▸ **Exercise brief**
Below are some records. Return exactly the lines from the one containing "End health." through the one containing "by apply check_rpc_url_Ok in Hv as [_ ?].", both included, and only those.

▸ **Entries shown**
(* ===== verification/Policies.v ===== *)
(** * Operational policies ([rpc-policy.mjs], [rpc.mjs], [secrets.mjs],
    [healthcheck.mjs])

    Which RPC endpoints may be used together, the nonce that all of them agree on,
    where a secret may come from, and what a healthy health record is. *)

From S2P Require Import Prelude Js Hex CanonicalJson Json Vendor Samples.

Open Scope Z_scope.

(** ** RPC endpoints *)

(** [s.split(",")] *)
Fixpoint split_chars (sep : ascii) (l : list ascii) (acc : list ascii) : list (list ascii) :=
  match l with
  | [] => [reverse acc]
  | c :: l => if Ascii.eqb c sep then reverse acc :: split_chars sep l []
              else split_chars sep l (c :: acc)
  end.
Definition split_on (sep : ascii) (s : string) : list string :=
  of_chars <$> split_chars sep (chars s) [].

Definition LOOPBACK_HOSTS : list string := ["localhost"; "127.0.0.1"; "::1"].

(** [value?.trim()] *)
Definition trim_value (v : value) : result value :=
  match v with
  | VUndef | VNull => Ok VUndef
  | VStr s => Ok (VStr (trim s))
  | _ => Throw TYPE_ERROR
  end.

Record rpc_policy := { minimum : Z; label : string; allowSharedOrigin : bool }.

Section rpc_urls.
Context `{UrlApi}.

(** The trimmed, non-empty items of an array or of a comma-separated text. *)
Definition rpc_items (values : value) : result (list value) :=
  trimmed ← mapM trim_value
    (match values with
     | VArr l => l
     | v => VStr <$> split_on "," (if truthy v then to_str v else "")
     end);
  Ok (filter (λ v, truthy v = true) trimmed).

Definition check_rpc_url (label : string) (v : value) : result url :=
  parsed ← from_option_or (label +:+ " RPC URL is invalid") (parse_url (to_str v));
  _ ← require (bool_decide (url_protocol parsed = "https:")
               || (bool_decide (url_protocol parsed = "http:")
                   && bool_decide (url_hostname parsed ∈ LOOPBACK_HOSTS)))
        (label +:+ " RPC endpoints must use HTTPS");
  Ok parsed.

Definition normalizeRpcUrls (values : value) (p : rpc_policy) : result (list string) :=
  items ← rpc_items values;
  _ ← require (minimum p <=? Z.of_nat (length items))
        (label p +:+ " requires at least " +:+ print_int (minimum p)
         +:+ " independent RPC endpoints");
  parsed ← mapM (check_rpc_url (label p)) items;
  _ ← require (all_distinct (url_href <$> parsed))
        (label p +:+ " RPC endpoint URLs must be distinct");
  _ ← require (allowSharedOrigin p || all_distinct (url_origin <$> parsed))
        (label p +:+ " independent RPC endpoints must use distinct origins");
  Ok (url_href <$> parsed).

Definition rpcOriginCount (rpcUrls : list string) : result Z :=
  parsed ← mapM (λ s, from_option_or TYPE_ERROR (parse_url s)) rpcUrls;
  Ok (Z.of_nat (length (js_set (url_origin <$> parsed)))).
End rpc_urls.

(** ** The pending nonce *)

(** [/^0x[0-9a-f]+$/i.test(s)] *)
Definition hex_quantity (s : string) : bool :=
  match chars s with
  | "0"%char :: x :: l =>
      (Ascii.eqb x "x" || Ascii.eqb x "X")%char && forallb is_hex_digit l && (0 <? length l)%nat
  | _ => false
  end.

(** The answer of one provider, as a safe integer. *)
Definition parse_nonce (raw : value) : result Z :=
  _ ← require (hex_quantity (to_str raw)) "InvalidRpcNonce";
  nonce ← to_bigint raw;
  _ ← require (safe_integer nonce && (0 <=? nonce)) "InvalidRpcNonce";
  Ok nonce.

(** The answers to [eth_getTransactionCount], one per provider. *)
Definition pendingNonceConsensus (answers : list (result value)) : result Z :=
  values ← mapM (λ answer, raw ← answer; parse_nonce raw) answers;
  match values with
  | [] => Throw "RpcNonceDisagreement"
  | v :: _ => _ ← require (forallb (Z.eqb v) values) "RpcNonceDisagreement"; Ok v
  end.

(** ** Secrets *)

Record file_metadata := { isFile : bool; isSymbolicLink : bool; mode : Z; size : Z }.

Definition validateSecretFileMetadata (metadata : file_metadata) (name : string) : result unit :=
  _ ← require (isFile metadata && negb (isSymbolicLink metadata))
        (name +:+ "_FILE must reference a regular file, not a symlink");
  _ ← require (Z.land (mode metadata) 63 =? 0)
        (name +:+ "_FILE must not be readable or writable by group/other users");
  require (size metadata <=? 65536) (name +:+ "_FILE is unexpectedly large").

(** The environment of the process and the files it names. *)
Record environment := {
  env : string → option string;
  lstat : string → result file_metadata;
  read_file : string → result string
}.

Definition nonempty (o : option string) : option string :=
  match o with Some s => if bool_decide (s = "") then None else Some s | None => None end.

Definition readSecret (e : environment) (name : string) (required : bool)
    : result (option string) :=
  let direct := env e name in
  let path := nonempty (env e (name +:+ "_FILE")) in
  _ ← require (negb (bool_decide (is_Some (nonempty direct)) && bool_decide (is_Some path)))
        ("configure only one of " +:+ name +:+ " or " +:+ name +:+ "_FILE");
  value ← match path with
          | Some p =>
              metadata ← lstat e p;
              _ ← validateSecretFileMetadata metadata name;
              text ← read_file e p; Ok (Some text)
          | None => Ok direct
          end;
  _ ← require (negb (existsb (λ c, code c =? 0) (chars (default "" value))))
        (name +:+ " contains a NUL byte");
  let value := trim <$> value in
  _ ← require (negb (required && bool_decide (nonempty value = None)))
        (name +:+ " or " +:+ name +:+ "_FILE is required");
  Ok value.

(** ** Health records *)

(** [Date.parse], in milliseconds; [None] for [NaN]. *)
Class DateApi := { date_parse : value → option Z }.

Section health.
Context `{DateApi}.

Definition check_count (payload : value) (field : string) : result unit :=
  match prop_opt payload field with
  | VNum n => require (safe_integer n && (0 <=? n)) ("health " +:+ field +:+ " is invalid")
  | _ => Throw ("health " +:+ field +:+ " is invalid")
  end.

(** The age of a healthy record, in seconds. *)
Definition validateHealth (payload : value) (maximumAgeSeconds now : Z) : result Z :=
  _ ← require (truthy payload && strict_eq (prop_opt payload "status") (VStr "healthy"))
        "operator is not healthy";
  updatedAt ← from_option_or "health timestamp is invalid"
                (date_parse (prop_opt payload "updatedAt"));
  let ageMs := now - updatedAt in
  _ ← require (-60000 <=? ageMs) "health timestamp is in the future";
  _ ← require (ageMs <=? maximumAgeSeconds * 1000)
        ("health record is stale by " +:+ print_int (ageMs / 1000) +:+ " seconds");
  _ ← require (hex_string 40 (to_str (prop_opt payload "coordinator"))
               && hex_string 64 (to_str (prop_opt payload "keyHash")))
        "health identity is invalid";
  _ ← forM_ (check_count payload) ["head"; "cursor"; "pending"];
  _ ← require (match prop_opt payload "cursor", prop_opt payload "head" with
               | VNum cursor, VNum head => cursor <=? head + 1 | _, _ => false end)
        "health cursor is ahead of the chain";
  Ok (ageMs / 1000).
End health.

(** ** Lemmas and theorems *)

Section rpc_theorems.
Context `{UrlApi}.

(** An endpoint the policy admits. *)
Definition admitted (u : url) : Prop :=
  url_protocol u = "https:" ∨ url_protocol u = "http:" ∧ url_hostname u ∈ LOOPBACK_HOSTS.

Lemma check_rpc_url_Ok l v u :
  check_rpc_url l v = Ok u → parse_url (to_str v) = Some u ∧ admitted u.
Proof.
  unfold check_rpc_url. intros Hc. apply bind_Ok in Hc as (p & Hp%from_option_or_Ok & Hc).
  apply bind_Ok in Hc as (? & Hs%require_Ok & [= ->]). split; [done|].
  apply orb_true_iff in Hs as [Hs|[Hs1 Hs2]%andb_true_iff]; [left|right];
    by rewrite ?bool_decide_eq_true in *.
Qed.

Lemma normalizeRpcUrls_Ok values p urls :
  normalizeRpcUrls values p = Ok urls →
  NoDup urls ∧ minimum p <= Z.of_nat (length urls) ∧
  ∃ parsed, urls = url_href <$> parsed ∧ Forall admitted parsed ∧
    (allowSharedOrigin p = false → NoDup (url_origin <$> parsed)).
Proof.
  unfold normalizeRpcUrls. intros Hn. apply bind_Ok in Hn as (items & _ & Hn).
  apply bind_Ok in Hn as (? & Hmin%require_Ok%Z.leb_le & Hn).
  apply bind_Ok in Hn as (parsed & Hp & Hn).
  apply bind_Ok in Hn as (? & Hd%require_Ok%all_distinct_spec & Hn).
  apply bind_Ok in Hn as (? & Ho%require_Ok & [= <-]).
  pose proof (length_mapM_Ok _ _ _ Hp) as Hl. rewrite length_fmap.
  split_and!; [done|lia|]. exists parsed. split_and!; [done| |].
  - apply mapM_Ok in Hp. clear -Hp. induction Hp as [|v u l us Hv _ IH]; constructor; [|done].
    by apply check_rpc_url_Ok in Hv as [_ ?].
  - intros E. rewrite E in Ho. by apply all_distinct_spec.
Qed.

End rpc_theorems.

Lemma parse_nonce_Ok raw n : parse_nonce raw = Ok n → 0 <= n <= MAX_SAFE_INTEGER.
Proof.
  unfold parse_nonce, safe_integer. intros Hp. apply bind_Ok in Hp as (? & _ & Hp).
  apply bind_Ok in Hp as (z & _ & Hp). apply bind_Ok in Hp as (? & Hr%require_Ok & [= <-]).
  reflect_bool_hyps. lia.
Qed.

(** A nonce is used only when every provider, and at least one, reports it. *)
Lemma pendingNonceConsensus_Ok answers n :
  pendingNonceConsensus answers = Ok n →
  answers ≠ [] ∧ 0 <= n <= MAX_SAFE_INTEGER ∧
  Forall (λ answer, ∃ raw, answer = Ok raw ∧ parse_nonce raw = Ok n) answers.
Proof.
  unfold pendingNonceConsensus. intros Hn. apply bind_Ok in Hn as (values & Hv & Hn).
  destruct values as [|v values]; [done|]. apply bind_Ok in Hn as (? & Hall%require_Ok & [= ->]).
  apply mapM_Ok in Hv. rewrite forallb_forall in Hall.
  assert (Forall (λ m, m = n) (n :: values)) as Heq.
  { apply Forall_forall. intros m Hm%list_elem_of_In. symmetry. by apply Z.eqb_eq, Hall. }
  assert (Forall (λ answer, ∃ raw, answer = Ok raw ∧ parse_nonce raw = Ok n) answers) as HF.
  { revert Heq Hv. generalize (n :: values). clear. intros vs Heq Hv.
    induction Hv as [|a m answers vs Ha Hv IH]; [constructor|].
    apply Forall_cons in Heq as [-> Heq]. constructor; [|by apply IH].
    apply bind_Ok in Ha as (raw & -> & Ha). by exists raw. }
  split_and!; [|destruct HF as [|a ? (raw & _ & Hr)]; [by inversion Hv|]; by eapply parse_nonce_Ok..|done].
  by intros ->; inversion Hv.
Qed.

▸ **Result of the task**
End health.

(** ** Lemmas and theorems *)

Section rpc_theorems.
Context `{UrlApi}.

(** An endpoint the policy admits. *)
Definition admitted (u : url) : Prop :=
  url_protocol u = "https:" ∨ url_protocol u = "http:" ∧ url_hostname u ∈ LOOPBACK_HOSTS.

Lemma check_rpc_url_Ok l v u :
  check_rpc_url l v = Ok u → parse_url (to_str v) = Some u ∧ admitted u.
Proof.
  unfold check_rpc_url. intros Hc. apply bind_Ok in Hc as (p & Hp%from_option_or_Ok & Hc).
  apply bind_Ok in Hc as (? & Hs%require_Ok & [= ->]). split; [done|].
  apply orb_true_iff in Hs as [Hs|[Hs1 Hs2]%andb_true_iff]; [left|right];
    by rewrite ?bool_decide_eq_true in *.
Qed.

Lemma normalizeRpcUrls_Ok values p urls :
  normalizeRpcUrls values p = Ok urls →
  NoDup urls ∧ minimum p <= Z.of_nat (length urls) ∧
  ∃ parsed, urls = url_href <$> parsed ∧ Forall admitted parsed ∧
    (allowSharedOrigin p = false → NoDup (url_origin <$> parsed)).
Proof.
  unfold normalizeRpcUrls. intros Hn. apply bind_Ok in Hn as (items & _ & Hn).
  apply bind_Ok in Hn as (? & Hmin%require_Ok%Z.leb_le & Hn).
  apply bind_Ok in Hn as (parsed & Hp & Hn).
  apply bind_Ok in Hn as (? & Hd%require_Ok%all_distinct_spec & Hn).
  apply bind_Ok in Hn as (? & Ho%require_Ok & [= <-]).
  pose proof (length_mapM_Ok _ _ _ Hp) as Hl. rewrite length_fmap.
  split_and!; [done|lia|]. exists parsed. split_and!; [done| |].
  - apply mapM_Ok in Hp. clear -Hp. induction Hp as [|v u l us Hv _ IH]; constructor; [|done].
    by apply check_rpc_url_Ok in Hv as [_ ?].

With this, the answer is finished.